Under Android, Firefox adds an icon with a white “C” on black, and there’s no way to change it. Edge used the proper Z icon (as SVG), and Apple might have preferred the PNG.
Ah, yes, it’s the C here too.
Sorry, I misunderstood your sentence, and I tried with other sites. I thought you were saying that under Android Firefox couldn’t create shortcuts on the home screen, which surprised me.
Too long without Android… 🙂
Here’s a quick math problem where Kimi shone: Solving sqrt(41*42*43*44+1) with Pattern Recognition.
OTOH, it wasn’t able to solve this little geometry problem (“What is the area?”), not even when hinted that “it’s 3 times something”:
Kimi’s mobile app should be installed by clicking the “Download App” button on kimi.com (it only shows up on a mobile device), not from the Google Play Store.
Why?
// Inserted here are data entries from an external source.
(* ===== verification/History.v ===== *)
(** * History, the banner for new transactions, and transaction details

    app.js lines 804-981.  The history of all the wallet's addresses is combined
    into one list without repetitions, newest first; a timer compares it with
    the transactions seen so far; the list can be exported, and a transaction
    can be opened, with a button to raise the fee of one the wallet sent. *)

From S2P Require Import Prelude Digits JsString JsInt Bytes Crypto Base58 Bech32 Address Tx Message JsNum JsNumFacts JsNumText Amount Texts Json JsonFacts Keys World Gateway Storage Wallet SendScreen AddressBook.

Open Scope Z_scope.
Open Scope list_scope.

(** ** Sorting *)

(** [l.sort(cmp)] with [gt a b] for [cmp(a, b) > 0]: a stable sort, written as insertion. *)
Fixpoint insert_sorted {A} (gt : A -> A -> bool) (x : A) (l : list A) : list A :=
  match l with
  | [] => [x]
  | y :: l => if gt y x then x :: y :: l else y :: insert_sorted gt x l
  end.
Definition js_sort {A} (gt : A -> A -> bool) (l : list A) : list A :=
  foldl (fun sorted x => insert_sorted gt x sorted) [] l.

(** ** Combined history *)

(** [t.txid] of a gateway's transaction: a text. *)
Definition txid_of (t : js) : res string := v ← get t "txid"; Ok (js_toString v).
(** [t.height ?? Infinity] *)
Definition height_or_infinity (t : js) : num :=
  match get t "height" with
  | Ok v => if nullishb v then Inf false else to_Number v
  | Throw _ => NaN
  end.
(** The comparison function of the sort is positive on [a] and [b]. *)
Definition later (a b : js) : bool := ltb (Fin 0 0) (sub (height_or_infinity b) (height_or_infinity a)).

(** The body of the inner loop, on the set of seen ids and the list. *)
Definition add_unseen (acc : gset string * list js) (t : js) : res (gset string * list js) :=
  id ← txid_of t;
  if bool_decide (id ∈ acc.1) then Ok acc else Ok ({[id]} ∪ acc.1, acc.2 ++ [t]).

Section History.
Context `{Crypto} `{Hd} `{Browser}.

(** The transactions of one address. *)
Definition address_history (idx : Z) : M (list js) :=
  address ← address_text idx;
  resp ← history address 50;
  ts ← prop resp "transactions";
  lift (elements ts).

Fixpoint combine_histories (indices : list Z) (acc : gset string * list js) : M (gset string * list js) :=
  match indices with
  | [] => mret acc
  | idx :: indices =>
      ts ← address_history idx;
      acc ← lift (foldR add_unseen acc ts);
      combine_histories indices acc
  end.

Definition fetchCombinedHistory : M (list js) :=
  indices ← wstate addressIndices;
  acc ← combine_histories indices (∅, []);
  mret (js_sort later acc.2).

(** ** Transactions seen *)

Definition seenTxids (txs : list js) : M unit :=
  ids ← lift (mapR txid_of txs);
  set_pstate (fun s => set_seen (Some (default ∅ (seen s) ∪ list_to_set ids)) s).

Definition history_row (t : js) : res string :=
  txid ← get t "txid";
  height ← get t "height";
  Ok (q "<div class=`tx-row mono` data-txid=`" +:+ js_toString txid +:+ q "`>" +:+ js_toString txid +:+
      q "<br><span class=`notice`>" +:+ (if truthy height then "Height " +:+ js_toString height else "Pending") +:+
      "</span></div>").

Definition loadHistory : M unit :=
  _ ← set_html "history-list" (q "<p class=`notice`>Loading...</p>");
  try_catch
    (allTxs ← fetchCombinedHistory;
     _ ← set_pstate (set_lastHistory (Some allTxs));
     _ ← seenTxids allTxs;
     if (length allTxs =? 0)%nat then set_html "history-list" (q "<p class=`notice`>No transactions yet.</p>")
     else html ← lift (mapR history_row allTxs); set_html "history-list" (join_html html))
    (fun e => set_html "history-list"
       (q "<p class=`error`>" +:+ (if is_GatewayError e then err_message e else "Could not reach the network.") +:+ "</p>")).

Definition stopTxPolling : M unit := set_pstate (set_polling false).
Definition startTxPolling : M unit := _ ← stopTxPolling; set_pstate (set_polling true).

Definition showNewTxBanner (count : nat) : M unit :=
  _ ← set_text "new-tx-banner-text"
        (if (count =? 1)%nat then "1 new transaction" else toString (Z.of_nat count) +:+ " new transactions");
  set_display "new-tx-banner" "flex".

(** The transactions whose id is not in [known]. *)
Definition unseen (known : gset string) (txs : list js) : res (list js) :=
  ids ← mapR txid_of txs;
  Ok (filter (fun p : string * js => p.1 ∉ known) (zip ids txs)).*2.

Definition checkForNewTx : M unit :=
  phrase ← wstate mnemonic;
  match phrase with
  | None => mret tt
  | Some _ =>
      try_catch
        (allTxs ← fetchCombinedHistory;
         known ← pstate seen;
         match known with
         | None => seenTxids allTxs
         | Some known =>
             newOnes ← lift (unseen known allTxs);
             _ ← seenTxids allTxs;
             if (0 <? length newOnes)%nat then showNewTxBanner (length newOnes) else mret tt
         end)
        (fun _ => mret tt)
  end.

Definition btn_new_tx_dismiss : M unit := set_display "new-tx-banner" "none".

(** ** Export *)

(** A cell between double quotes, with the double quotes in it doubled. *)
Definition double_quotes (c : ascii) : list ascii := if Ascii.eqb c quote_char then [c; c] else [c].
Definition csv_cell (cell : string) : string :=
  str ([quote_char] ++ mjoin (double_quotes <$> chars cell) ++ [quote_char]).
Definition csv_text (rows : list (list string)) : string :=
  str_join (str [chr 10]) ((fun r => str_join "," (csv_cell <$> r)) <$> rows).

(** [v ?? ""] *)
Definition or_blank (v : js) : string := if nullishb v then "" else js_toString v.
Definition csv_row (t : js) : res (list string) :=
  txid ← get t "txid"; height ← get t "height"; fee ← get t "fee";
  Ok [js_toString txid; if truthy height && ltb (Fin 0 0) (to_Number height) then "confirmed" else "pending";
      or_blank height; or_blank fee].
Definition csv_header : list string := ["txid"; "status"; "height"; "fee_satoshis"].

Definition btn_export_csv : M unit :=
  last ← pstate lastHistory;
  let txs := default [] last in
  if (length txs =? 0)%nat then mret tt else
  rows ← lift (mapR csv_row txs);
  d ← draw;
  effect ("download firstislamiccoin-history-" +:+ today d +:+ ".csv" +:+ str [chr 10] +:+ csv_text (csv_header :: rows)).

(** ** Details of a transaction *)

(** [v?.k] *)
Definition opt_get (v : js) (k : string) : res js := if nullishb v then Ok JUndef else get v k.
(** [v?.[0]] *)
Definition opt_first (v : js) : js :=
  match v with
  | JArr l => at_index l 0
  | JStr s => match chars s with c :: _ => JStr (str [c]) | [] => JUndef end
  | _ => JUndef
  end.
(** [v.slice(0, 16)] as a text *)
Definition slice16 (v : js) : res string :=
  match v with
  | JStr s => Ok (slice s 0 16)
  | JArr l => Ok (js_toString (JArr (take 16 l)))
  | _ => Throw (EngineError "TypeError: slice is not a function")
  end.

Definition vin_row (v : js) : res (string * string) :=
  coinbase ← get v "coinbase";
  if truthy coinbase then Ok ("Input", "coinbase") else
  txid ← get v "txid"; txid ← slice16 txid;
  vout ← get v "vout";
  Ok ("Input", txid +:+ "...:" +:+ js_toString vout).
Definition vout_row (v : js) : res (string * string) :=
  script ← get v "scriptPubKey";
  address ← opt_get script "address";
  addresses ← opt_get script "addresses";
  let first := opt_first addresses in
  let addr := if truthy address then js_toString address
              else if truthy first then js_toString first else "(non-standard output)" in
  value ← get v "value";
  Ok ("Output", addr +:+ ": " +:+ js_toString value +:+ " FIC").

(** [formatFic(v)] of a value that is not yet a [BigInt] *)
Definition format_js (v : js) : res string := n ← to_BigInt v; Ok (formatFic n).

Definition reward_rows (tx : js) : res (list (string * string)) :=
  coinstake ← get tx "is_coinstake";
  reward ← get tx "reward_satoshis";
  if truthy coinstake && negb (nullishb reward) then
    text ← format_js reward;
    Ok [("Type", "Staking reward (coinstake)"); ("Reward", text +:+ " FIC")]
  else Ok [].

Definition tx_rows (tx : js) : res (list (string * string)) :=
  txid ← get tx "txid";
  height ← get tx "height";
  confirmations ← get tx "confirmations";
  let status := if truthy height then "Confirmed, height " +:+ js_toString height +:+ " (" +:+ js_toString confirmations +:+ " confirmations)"
                else "Pending" in
  reward ← reward_rows tx;
  vin ← get tx "vin"; vin ← elements vin; ins ← mapR vin_row vin;
  vout ← get tx "vout"; vout ← elements vout; outs ← mapR vout_row vout;
  Ok ([("Txid", js_toString txid); ("Status", status)] ++ reward ++ ins ++ outs).

Definition detail_row (r : string * string) : string :=
  q "<div class=`kv-row`><span>" +:+ escapeHtml r.1 +:+ q "</span><span class=`mono`>" +:+ escapeHtml r.2 +:+ "</span></div>".

Definition openTxDetail (txid : string) : M unit :=
  _ ← set_display "tx-detail-overlay" "flex";
  _ ← set_element "btn-tx-detail-explorer" "onclick" txid;
  _ ← set_display "btn-tx-detail-bump-fee" "none";
  _ ← set_text "tx-detail-bump-error" "";
  _ ← set_text "tx-detail-bump-success" "";
  _ ← set_html "tx-detail-body" (q "<p class=`notice`>Loading...</p>");
  try_catch
    (tx ← tx txid;
     height ← prop tx "height";
     bumpable ← (if truthy height then mret false
                 else l ← loadSentTxLog; record ← prop l txid; mret (truthy record));
     _ ← (if (bumpable : bool) then
            _ ← set_display "btn-tx-detail-bump-fee" "block";
            set_element "btn-tx-detail-bump-fee" "onclick" txid
          else mret tt);
     rows ← lift (tx_rows tx);
     set_html "tx-detail-body" (join_html (detail_row <$> rows)))
    (fun e => set_html "tx-detail-body"
       (q "<p class=`error`>" +:+ (if is_GatewayError e then err_message e else "Could not load transaction.") +:+ "</p>")).

Definition btn_tx_detail_explorer : M unit :=
  txid ← element "btn-tx-detail-explorer" "onclick";
  effect ("open https://explorer.firstislamiccoin.com/#/tx/" +:+ txid).

(** [e.message || d] *)
Definition message_or (e : thrown) (d : string) : string :=
  if String.eqb (err_message e) "" then d else err_message e.

(** The button's [onclick], set when the details of [txid] were opened. *)
Definition btn_tx_detail_bump_fee : M unit :=
  txid ← element "btn-tx-detail-bump-fee" "onclick";
  _ ← set_text "tx-detail-bump-error" "";
  _ ← set_text "tx-detail-bump-success" "";
  _ ← set_element "btn-tx-detail-bump-fee" "disabled" "true";
  _ ← try_catch
        (newTxid ← bumpFee txid;
         _ ← set_text "tx-detail-bump-success" ("Rebroadcast with a higher fee: " +:+ js_toString newTxid);
         set_display "btn-tx-detail-bump-fee" "none")
        (fun e => set_text "tx-detail-bump-error" (message_or e "Could not bump fee."));
  set_element "btn-tx-detail-bump-fee" "disabled" "false".

Definition btn_tx_detail_close : M unit := set_display "tx-detail-overlay" "none".

End History.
Because in the first case you can authenticate using a Google account, whereas the Google Play Store version is the build for China, despite being multilingual:
Funny thing, as I am writing this, the APK from kimi.com is older than the alternatives:
– kimi.com has version 2.2.9 (in English)
– Google Play Store has version 2.3.0 (in English), just like Apple’s App Store
– Samsung Galaxy Store has version 2.3.1 (but in Chinese)
The APK that can be downloaded on a mobile browser from kimi.com, and whose exact URL is https://kimi-img.moonshot.cn/prod-chat-kimi/kimi/kimi.apk, is at version 2.3.1.
UPDATE: As of Sept. 5, the APK jumped from version 2.3.1 directly to 2.3.4, whereas Google Play Store still has 2.3.2.
RE-UPDATE: As of Sept. 15, the APK jumped to 2.3.5 (and now the version is in the file name if saved from kimi.com in a mobile browser, but not directly from the above URL), whereas Google Play Store still has 2.3.4. Also, the APK has fixed the bug that didn’t allow the sharing of an entire conversation.